Interesting daf today. We are introduced to a Mishnah that teaches: If a man married a woman and stayed with her for ten years and she did not give birth, he is no longer permitted to neglect the mitzva to be fruitful and multiply. If he divorced her she is permitted to marry another man, as it is not necessarily on her account that she and her first husband did not have children, and the second husband is permitted to stay with her for ten years. And if she had a miscarriage, he counts the ten years from the time of the miscarriage.
This gets us into a whole conversation about fertility. . . then genetic diseases. Both issues that all communities deal with but the Jewish people even more so. (We tend to marry later and therefore have more fertility issues. In addition, 1 in 4 Jews carry genes for a “Jewish” genetic disease, meaning a genetic disease that happens to be found frequently in those of Jewish decent.)

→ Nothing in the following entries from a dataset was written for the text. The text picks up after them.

Lemma upload_content_is_model_text_witness :
  first_file (pick pdfFile) = Some pdfFile /\
  isConfigured (app configured) = true /\
  supabase_client configured = Some (mkClient (lit "https://x.supabase.co") (lit "k")) /\
  outcome (scripted silentModel) (readAndExtract pdfFile)
          (inserted (scripted silentModel) configured [] pdfFile)
          (insertedTrace (scripted silentModel) configured [] pdfFile)
    = Returned (lit "A" ++ nl) /\
  ~ blank (lit "A" ++ nl) /\
  hd_error (documents (app (final (scripted silentModel)
                                  (fire onFileUpload (pick pdfFile)) configured [])))
  = Some {| doc_id := doc_id (newDocOf (scripted silentModel) configured [] pdfFile);
            doc_name := file_name pdfFile;
            doc_content := [];
            doc_status := ready;
            doc_timestamp :=
              doc_timestamp (newDocOf (scripted silentModel) configured [] pdfFile) |} /\
  errorStatus (app (final (scripted silentModel)
                          (fire onFileUpload (pick pdfFile)) configured [])) = None.
Proof.
  assert (Hvis : ~ blank (lit "A" ++ nl)).
  { intros H. specialize (H 65%N (or_introl eq_refl)). discriminate. }
  split; [reflexivity|]. split; [reflexivity|]. split; [reflexivity|].
  split; [reflexivity|]. split; [exact Hvis|].
  exact (@upload_content_is_model_text (scripted silentModel) configured []
           (pick pdfFile) pdfFile
           (mkClient (lit "https://x.supabase.co") (lit "k"))
           (lit "A" ++ nl) {| response_text := None |}
           eq_refl eq_refl eq_refl eq_refl Hvis (fun _ => eq_refl)
           (fun _ _ => eq_refl)).
Defined.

The gem must clearly be the miracle it is to be living in an age where you can get your genetic panel done before having children to ensure the healthiest embryos and not have the kind of heart break and worry these past generations had.
But I also loved two other ideas on our daf:
Perhaps he did not merit to be built from her; perhaps it was she who did not merit to build a family. The Gemara answers: She, since she is not commanded to be fruitful and multiply, is not punished. Their worthiness therefore depends on him, not her.
The Gemara challenges the mishna’s statement that if one did not have children after ten years he should marry a different woman. Is that so? Didn’t the Sages say to Rabbi Abba bar Zavda: Marry a woman and have children, and he said to them: If I had merited, I would already have children from my first wife? This indicates that there is no obligation to remarry if one did not have children with his first wife. The Gemara answers: There, Rabbi Abba bar Zavda was merely putting the Rabbis off with an excuse, as the real reason why he would not marry was because Rabbi Abba bar Zavda became impotent from Rav Huna’s discourse.
So, I loved this humorous section where multiple Rabbis say they have become impotent because their teacher’s lectures are so long they hold in their urine to the point of impotence. An old nickname for a UTI (urinary tract infection) was the “honeymoon disease” because women often got them from holding in their pee too long. Apparently this happens to men too . . . from lectures! The gem? When you gotta go, go.
But the highlight on this day of fearing for the future of a women’s right to choose is: she is not commanded to be fruitful and multiply.
A woman is not commanded, it’s her choice. And today, we are reminded of times when a woman might chose not to complete a pregnancy – when the embryo has a Jewish genetic disease that would make it’s life painful and short, like Tay Sachs.